This dispute between Aristotle and Hobbes has been critical for the history of political science.  Most modern political scientists have followed Hobbes in assuming an anthropocentric view of political science, with no comparative study of nonhuman political animals.  In recent years, a few political scientists have revived Aristotle's conception of a biopolitical science as a comparative science that studies all political animals, with human beings understood as the most political animals because of their political use of language or symbolism (logos).

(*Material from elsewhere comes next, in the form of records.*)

(* ===== verification/Checksum.v ===== *)
(** Checksum work of the DriverKit transmit path (RTL8127Driver.cpp):
    prepareTSO4/prepareTSO6 seed the TCP checksum field for the giant-send
    engine, txPartialChecksum chooses the hardware bits or finishes the sum in
    software, describeTcpSyn parses a frame for the diagnostics.

    The reference is one's-complement arithmetic: a 16-bit value that is not
    zero and is congruent to a sum modulo 65535 is the folded sum. *)
From S2P Require Import Prelude Frame.

Definition kMacHdrLen : Z := 14.
Definition kIPv6HdrLen : Z := 40.
Definition IPPROTO_TCP : Z := 6.
Definition IPPROTO_UDP : Z := 17.
Definition TH_SYN : Z := 2.

(** Descriptor bits of rtl812xx.h. *)
Definition TxUDPCS_C : Z := BIT 31.
Definition TxTCPCS_C : Z := BIT 30.
Definition TxIPCS_C : Z := BIT 29.
Definition TxIPV6F_C : Z := BIT 28.
Definition TCPHO_SHIFT : Z := 18.
Definition TCPHO_MAX : Z := 0x3ff.

(** ** TSO seeds *)

(** One pass of the loop: [csum += bswap16(addr[i]); csum += csum >> 16; csum &= 0xffff]. *)
Definition csum_step (csum w : Z) : Z :=
  let c1 := u32 (csum + w) in u32 (c1 + Z.shiftr c1 16) .& 0xffff.

(** The loop over [n] halfwords from address [a]. *)
Fixpoint csum_addrs (m : mem) (a : Z) (n : nat) (csum : Z) : option Z :=
  match n with
  | O => Some csum
  | S n' => w ← ld16 m a; csum_addrs m (a + 2) n' (csum_step csum (bswap16 w))
  end.

Definition prepareTSO4 (m : mem) (frame : Z) : option (mem * Z) :=
  let iph := frame + kMacHdrLen in
  hl ← ld8 m iph;
  let il := Z.shiftl (hl .& 0x0f) 2 in
  let th := iph + il in
  csum ← csum_addrs m (iph + 12) 4 IPPROTO_TCP;
  m' ← st16 m (th + 16) (bswap16 (u16 csum));
  Some (m', kMacHdrLen + il).
(** What txDequeueAction promises: [n] of the offered packets taken. *)
Definition dequeue_post (s : txstate Q) q L qi (ps : list packet) (s' : txstate Q) (n : nat) : Prop :=
  (n <= length ps)%nat /\
  tx_inv w s' RIdle (acceptAllQ q qi (take n ps)) (acceptAllL L qi (take n ps)) /\
  (if linkUp (cfg s) then (n < length ps)%nat -> noSpace s' = true else n = 0%nat) /\
  accepted s' = accepted s ++ take n ps /\
  events s' = events s ++ (if (n =? 0)%nat then [] else [EvDoorbell (txTailPtr0 (hw s'))]).

(** What txRingReclaim promises: the [n] oldest packets completed. *)
Definition reclaim_post (s : txstate Q) q L (abort : bool) (n : nat) (s' : txstate Q) : Prop :=
  (n <= length q)%nat /\
  tx_inv w s' RIdle (drop n q) (reclaimL L (take n q)) /\
  status s' = reclaimStatus abort (status s) (take n q).

(** What an answer of txQueryFreeSpace promises about the next packet. *)
Definition query_post (s : txstate Q) (slots bytes : Z) : Prop :=
  (noSpace s = false <-> 3 <= slots) /\ 0 <= slots <= 1024 /\ 0 <= bytes <= kTxInflightBytesLimit.

Lemma dequeue_spec s q L qi ps :
  tx_inv w s RIdle q L -> 0 <= qi < 4 -> Forall (pkt_ok (ram s)) ps -> Forall (tso_room s) ps ->
  exists s' n, txDequeueAction s qi ps = Some (s', Z.of_nat n) /\ dequeue_post s q L qi ps s' n.
Proof.
  intros HI Hqi Hps Hmtu. unfold txDequeueAction, dequeue_post. cbn [cfg with_cnt].
  destruct (linkUp (cfg s)); cbn [negb].
  2:{ eexists _, 0%nat. split; [done|]. split; [lia|].
      split; [by do 2 apply tx_inv_cnt|]. simpl. by rewrite !app_nil_r. }
  match goal with |- context [txDequeueLoop (with_cnt s ?k) _ _] =>
    destruct (dequeue_loop_spec w Hw ps (with_cnt s k) RIdle q L qi)
      as (s1&n&->&Hn&HI1&Hsp&Hacc&Hev&_); try done; [by apply tx_inv_cnt|] end.
  cbn [mbind option_bind].
  set (s2 := if (cnt s1 TxSubmitted =? _) then s1 else _).
  assert (H2 : tx_inv w s2 RIdle (acceptAllQ q qi (take n ps)) (acceptAllL L qi (take n ps)) /\
    hw s2 = hw s1 /\ sl s2 = sl s1 /\ accepted s2 = accepted s1 /\ events s2 = events s1).
  { unfold s2. destruct (_ =? _); split_and!; try done. by apply tx_inv_cnt. }
  destruct H2 as (HI2&Eh&Es&Ea&Ee). unfold noSpace in *.
  destruct n as [|n].
  - exists s2, 0%nat. simpl in *. rewrite app_nil_r in *. rewrite Eh, Es, Ea, Ee.
    split_and!; try done; by rewrite app_nil_r.
  - exists (with_event s2 (EvDoorbell (txTailPtr0 (hw s2)))), (S n).
    rewrite (proj2 (Z.eqb_neq _ _)) by lia. split; [done|]. cbn [with_event hw sl accepted events].
    rewrite Eh, Es, Ea, Ee, Hev. simpl. split_and!; try done. by apply tx_inv_event.
Qed.
End Steps.
(** The ring part of setInterfaceEnable(false): ring-held packets go back to
    the pool; the descriptors keep their contents. *)
Fixpoint releaseLoop (n : nat) (i : Z) (s : rxstate Q) : rxstate Q :=
  match n with
  | O => s
  | S n' =>
      releaseLoop n' (i + 1)
        match rxPkt s !! i with
        | None => s
        | Some p => mkRx Q (rxNextDescIndex s) (rxRing s) (delete i (rxPkt s)) (rxFreeFifo s) (rxDoneFifo s)
                         (rxPool s ++ [p]) (meta s) (rxErrors s) (rxDelivered s) (rxDroppedFifo s)
                         (rxRefillShort s) (notified s)
        end
  end.

Definition rxRelease (s : rxstate Q) : rxstate Q := releaseLoop rxSlots 0 s.
End Handlers.

(** ** The invariant *)

Lemma rxSlots_eq : Z.of_nat rxSlots = 1024.
Proof. reflexivity. Qed.
#[local] Opaque rxSlots.

Definition rdesc (r : gmap Z rxdesc) (i : Z) : rxdesc := aget (mkRxDesc 0 0 0) r i.
Definition chip_owns (r : gmap Z rxdesc) (i : Z) : bool := has (r_opts1 (rdesc r i)) DescOwn.

Section Invariant.
Context {Q : Type -> Type} `{BQ : !BoundedQueue Q}.
(** The slots whose descriptor was left with the chip when their packet was
    given back (see [rxRelease]). *)
Context {stale : Z -> bool}.

(** The packets on the driver's side. *)
Definition held_by_driver (s : rxstate Q) (F Dn : list rxpkt) : list rxpkt :=
  rxPool s ++ (map_to_list (rxPkt s)).*2 ++ F ++ Dn.

(** [F] and [Dn]: contents of the free and done FIFOs. *)
Record ring_inv (s : rxstate Q) (F Dn : list rxpkt) : Prop := {
  rx_next : 0 <= rxNextDescIndex s < 1024;
  rx_dom : forall i p, rxPkt s !! i = Some p -> 0 <= i < 1024;
  (* the chip only owns slots that hold a packet, and stale ones *)
  rx_owned : forall i, chip_owns (rxRing s) i = true -> is_Some (rxPkt s !! i) \/ stale i = true;
  (* a slot with a packet points at its buffer *)
  rx_addr : forall i p, rxPkt s !! i = Some p -> r_addr (rdesc (rxRing s) i) = rxIOVA p;
  rx_len : forall i, 0 <= r_opts1 (rdesc (rxRing s) i) .& 0x3fff <= kRxBufferSize;
  rx_free : bq_rep (rxFreeFifo s) F;
  rx_done : bq_rep (rxDoneFifo s) Dn;
}.

Lemma word1_own i : has (rxWord1 i) DescOwn = true.
Proof.
  unfold DescOwn. rewrite has_bit by lia. unfold rxWord1. destruct (i =? 1023); by vm_compute.
Qed.

Lemma word1_len i : 0 <= rxWord1 i .& 0x3fff <= kRxBufferSize.
Proof. unfold rxWord1. destruct (i =? 1023); vm_compute; split; congruence. Qed.

Lemma rdesc_insert r i j d : rdesc (<[i := d]> r) j = if decide (i = j) then d else rdesc r j.
Proof.
  unfold rdesc. destruct (decide (i = j)) as [->|]; [apply aget_insert_eq|by apply aget_insert_ne].
Qed.
Definition rtl8125d_2_fw_3 : list byte := [
  x5f; x90; x14; x80; xd0; xac; x13; x80; x58; x01; x14; x80;
  xce; xac; x13; x80; x57; x98; x14; x80; xd0; xac; x13; x80;
  x50; x01; x14; x80; xce; xac; x13; x80; x9f; x98; x14; x80;
  xd0; xac; x13; x80; x98; x01; x14; x80; xce; xac; x13; x80;
  xb7; xb0; x14; x80; xd0; xac; x13; x80; xb0; x01; x14; x80;
  xce; xac; x13; x80; xbf; xb8; x14; x80; xd0; xac; x13; x80;
  xb8; x01; x14; x80; xce; xac; x13; x80; x77; xb0; x14; x80;
  xd0; xac; x13; x80; x71; x01; x14; x80; xce; xac; x13; x80;
  x7f; xb8; x14; x80; xd0; xac; x13; x80; x79; x01; x14; x80;
  xce; xac; x13; x80; x47; xfb; x14; x80; xd0; xac; x13; x80;
  xff; x07; x14; x80; xce; xac; x13; x80; x4f; xfb; x14; x80;
  xd0; xac; x13; x80; xff; x07; x14; x80; xce; xac; x13; x80;
  x87; x60; x14; x80; xd0; xac; x13; x80; x80; x01; x14; x80;
  xce; xac; x13; x80; x0f; x60; x14; x80; xd0; xac; x13; x80;
  x08; x01; x14; x80; xce; xac; x13; x80; x07; x68; x14; x80;
  xd0; xac; x13; x80; x00; x01; x14; x80; xce; xac; x13; x80;
  x8f; x68; x14; x80; xd0; xac; x13; x80; x88; x01; x14; x80;
  xce; xac; x13; x80; x27; x70; x14; x80; xd0; xac; x13; x80;
  x20; x01; x14; x80; xce; xac; x13; x80; x2f; x70; x14; x80;
  xd0; xac; x13; x80; x28; x01; x14; x80; xce; xac; x13; x80;
  x47; x78; x14; x80; xd0; xac; x13; x80; x40; x01; x14; x80;
  xce; xac; x13; x80; x4f; x78; x14; x80; xd0; xac; x13; x80;
  x48; x01; x14; x80; xce; xac; x13; x80; xa7; x80; x14; x80;
  xd0; xac; x13; x80; xa0; x01; x14; x80; xce; xac; x13; x80;
  xaf; x88; x14; x80; xd0; xac; x13; x80; xa8; x01; x14; x80;
  xce; xac; x13; x80; x67; x80; x14; x80; xd0; xac; x13; x80;
  x61; x01; x14; x80; xce; xac; x13; x80; x6f; x88; x14; x80;
  xd0; xac; x13; x80; x69; x01; x14; x80; xce; xac; x13; x80;
  x57; xfb; x14; x80; xd0; xac; x13; x80; xff; x07; x14; x80;
  xce; xac; x13; x80; x5f; xfb; x14; x80; xd0; xac; x13; x80;
  xff; x07; x14; x80; xce; xac; x13; x80; x17; x60; x14; x80;
  xd0; xac; x13; x80; x10; x01; x14; x80; xce; xac; x13; x80;
  x1f; x60; x14; x80; xd0; xac; x13; x80; x18; x01; x14; x80;
  xce; xac; x13; x80; x37; x68; x14; x80; xd0; xac; x13; x80;
  x30; x01; x14; x80; xce; xac; x13; x80; x3f; x68; x14; x80;
  xd0; xac; x13; x80; x38; x01; x14; x80; xce; xac; x13; x80;
  x97; x70; x14; x80; xd0; xac; x13; x80; x90; x01; x14; x80;
  xce; xac; x13; x80; x5f; x70; x14; x80; xd0; xac; x13; x80;
  x58; x01; x14; x80; xce; xac; x13; x80; x57; x78; x14; x80;
  xd0; xac; x13; x80; x50; x01; x14; x80; xce; xac; x13; x80;
  x9f; x78; x14; x80; xd0; xac; x13; x80; x98; x01; x14; x80;
  xce; xac; x13; x80; xb7; x90; x14; x80; xd0; xac; x13; x80;
  xb0; x01; x14; x80; xce; xac; x13; x80; xbf; x98; x14; x80;
  xd0; xac; x13; x80; xb8; x01; x14; x80; xce; xac; x13; x80;
  x77; x90; x14; x80; xd0; xac; x13; x80; x71; x01; x14; x80;
  xce; xac; x13; x80; x7f; x98; x14; x80; xd0; xac; x13; x80;
  x79; x01; x14; x80; xce; xac; x13; x80; x67; xfb; x14; x80;
  xd0; xac; x13; x80; xff; x07; x14; x80; xce; xac; x13; x80;
  x6f; xfb; x14; x80; xd0; xac; x13; x80; xff; x07; x14; x80;
  xce; xac; x13; x80; x87; x40; x14; x80; xd0; xac; x13; x80;
  x80; x01; x14; x80; xce; xac; x13; x80; x0f; x40; x14; x80;
  xd0; xac; x13; x80; x08; x01; x14; x80; xce; xac; x13; x80;
  x07; x48; x14; x80; xd0; xac; x13; x80; x00; x01; x14; x80;
  xce; xac; x13; x80; x8f; x48; x14; x80; xd0; xac; x13; x80;
  x88; x01; x14; x80; xce; xac; x13; x80; x27; x50; x14; x80;
  xd0; xac; x13; x80; x20; x01; x14; x80; xce; xac; x13; x80;
  x2f; x50; x14; x80; xd0; xac; x13; x80; x28; x01; x14; x80;
  xce; xac; x13; x80; x47; x58; x14; x80; xd0; xac; x13; x80;
  x40; x01; x14; x80; xce; xac; x13; x80; x4f; x58; x14; x80;
  xd0; xac; x13; x80; x48; x01; x14; x80; xce; xac; x13; x80;
  xa7; x60; x14; x80; xd0; xac; x13; x80; xa0; x01; x14; x80;
  xce; xac; x13; x80; xaf; x68; x14; x80; xd0; xac; x13; x80;
  xa8; x01; x14; x80; xce; xac; x13; x80; x67; x60; x14; x80;
  xd0; xac; x13; x80; x61; x01; x14; x80; xce; xac; x13; x80;
  x6f; x68; x14; x80; xd0; xac; x13; x80; x69; x01; x14; x80;
  xce; xac; x13; x80; x77; xfb; x14; x80; xd0; xac; x13; x80;
  xff; x07; x14; x80; xce; xac; x13; x80; x7f; xfb; x14; x80;
  xd0; xac; x13; x80; xff; x07; x14; x80; xce; xac; x13; x80;
  x17; x40; x14; x80; xd0; xac; x13; x80; x10; x01; x14; x80;
  xce; xac; x13; x80; x1f; x40; x14; x80; xd0; xac; x13; x80;
  x18; x01; x14; x80; xce; xac; x13; x80; x37; x48; x14; x80;
  xd0; xac; x13; x80; x30; x01; x14; x80; xce; xac; x13; x80;
  x3f; x48; x14; x80; xd0; xac; x13; x80; x38; x01; x14; x80;
  xce; xac; x13; x80; x97; x50; x14; x80; xd0; xac; x13; x80;
  x90; x01; x14; x80; xce; xac; x13; x80; x5f; x50; x14; x80;
  xd0; xac; x13; x80; x58; x01; x14; x80; xce; xac; x13; x80;
  x57; x58; x14; x80; xd0; xac; x13; x80; x50; x01; x14; x80;
  xce; xac; x13; x80; x9f; x58; x14; x80; xd0; xac; x13; x80;
  x98; x01; x14; x80; xce; xac; x13; x80; xb7; x70; x14; x80;
  xd0; xac; x13; x80; xb0; x01; x14; x80; xce; xac; x13; x80;
  xbf; x78; x14; x80; xd0; xac; x13; x80; xb8; x01; x14; x80;
  xce; xac; x13; x80; x77; x70; x14; x80; xd0; xac; x13; x80;
  x71; x01; x14; x80; xce; xac; x13; x80; x7f; x78; x14; x80;
  xd0; xac; x13; x80; x79; x01; x14; x80; xce; xac; x13; x80;
  x87; xfb; x14; x80; xd0; xac; x13; x80; xff; x07; x14; x80;
  xce; xac; x13; x80; x8f; xfb; x14; x80; xd0; xac; x13; x80;
  xff; x07; x14; x80; xce; xac; x13; x80; xa7; x40; x14; x80;
  xd0; xac; x13; x80; xa0; x01; x14; x80; xce; xac; x13; x80;
  xaf; x48; x14; x80; xd0; xac; x13; x80; xa8; x01; x14; x80;
  xce; xac; x13; x80; x67; x40; x14; x80; xd0; xac; x13; x80;
  x61; x01; x14; x80; xce; xac; x13; x80; x6f; x48; x14; x80;
  xd0; xac; x13; x80; x69; x01; x14; x80; xce; xac; x13; x80;
  x97; xfb; x14; x80; xd0; xac; x13; x80; xff; x07; x14; x80;
  xce; xac; x13; x80; x9f; xfb; x14; x80; xd0; xac; x13; x80;
  xff; x07; x14; x80; xce; xac; x13; x80; xb7; x50; x14; x80;
  xd0; xac; x13; x80; xb0; x01; x14; x80; xce; xac; x13; x80;
  xbf; x58; x14; x80; xd0; xac; x13; x80; xb8; x01; x14; x80;
  xce; xac; x13; x80; x77; x50; x14; x80; xd0; xac; x13; x80;
  x71; x01; x14; x80; xce; xac; x13; x80; x7f; x58; x14; x80;
  xd0; xac; x13; x80; x79; x01; x14; x80; xce; xac; x13; x80;
  xa7; xfb; x14; x80; xd0; xac; x13; x80; xff; x07; x14; x80;
  xce; xac; x13; x80; xaf; xfb; x14; x80; xd0; xac; x13; x80;
  xff; x07; x14; x80; xce; xac; x13; x80; x67; x20; x14; x80;
  xd0; xac; x13; x80; x61; x01; x14; x80; xce; xac; x13; x80;
  x6f; x28; x14; x80; xd0; xac; x13; x80; x69; x01; x14; x80;
  xce; xac; x13; x80; xb7; xfb; x14; x80; xd0; xac; x13; x80;
  xff; x07; x14; x80; xce; xac; x13; x80; xbf; xfb; x14; x80;
  xd0; xac; x13; x80; xff; x07; x14; x80; xce; xac; x13; x80;
  x77; x30; x14; x80; xd0; xac; x13; x80; x71; x01; x14; x80;
  xce; xac; x13; x80; x7f; x38; x14; x80; xd0; xac; x13; x80;
  x79; x01; x14; x80; xce; xac; x13; x80; xf9; xff; x14; x80;
  xd0; xac; x13; x80; xff; x17; x14; x80; xce; xac; x13; x80;
  xf9; xff; x14; x80; xd0; xac; x13; x80; xff; x17; x14; x80;
  xca; xac; x13; x80; x04; x00; x14; x80; xc6; xac; x13; x80;
  x08; x00; x14; x80; xc8; xac; x13; x80; x00; xc0; x14; x80;
  xc8; xac; x13; x80; x00; x00; x14; x80; x82; x0b; x1f; x80;
  x00; x00; x10; x80; x43; x0a; x1f; x80; x1e; x80; x13; x80;
  x27; x00; x14; x80; x82; x0b; x1f; x80; x00; x00; x10; x00;
  xef; xff; x00; x20; x00; x00; x10; xc0; x80; x0b; x1f; x80;
  x00; x00; x00; x70; x01; x00; x00; xe0; x00; x00; x10; x00;
  x40; x00; x00; x20; x40; x00; x02; xa0; x64; x00; x00; x90;
  x00; x00; x05; x30; x40; x0a; x1f; x80; x00; x00; x00; x00;
  x00; x00; x00; x00; x00; x00; x00; x00].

Against Aristotle, Hobbes contended, in both De Cive (chap. 5, par. 5) and the Leviathan (chap. 17), that there were six differences between social animals (like bees and ants) and human beings.  (1) Unlike social animals, human beings compete for honor and prestige. (2) Among social animals, there is no conflict between the private good and the common good, as there is among human beings, because the natural appetites of the social animals incline them as individuals to do what is good for all. (3) Social animals lack reason, which human beings use to criticize the administration of common business and thus create civil conflict. (4) Social animals lack the art of words, which human beings use to argue about what is good and evil and thus fall into sedition and war. (5) Social animals do not distinguish between injury (breach of covenant) and damage; and therefore, unlike human beings, they are not offended with one another as along as their physical appetites are satisfied.  In these five respects, uniquely human attributes create social conflicts not found among the social animals.  A sixth difference between human beings and social animals, according to Hobbes, follows as a consequence of the other five. (6) "Lastly, the agreement of these creatures is natural; that of men, is by covenant only, which is artificial; and therefore it is no wonder if there be somewhat else required, besides covenant, to make their agreement constant and lasting; which is a common power, to keep them in awe, and to direct their actions to the common benefit" (Leviathan, chap. 17).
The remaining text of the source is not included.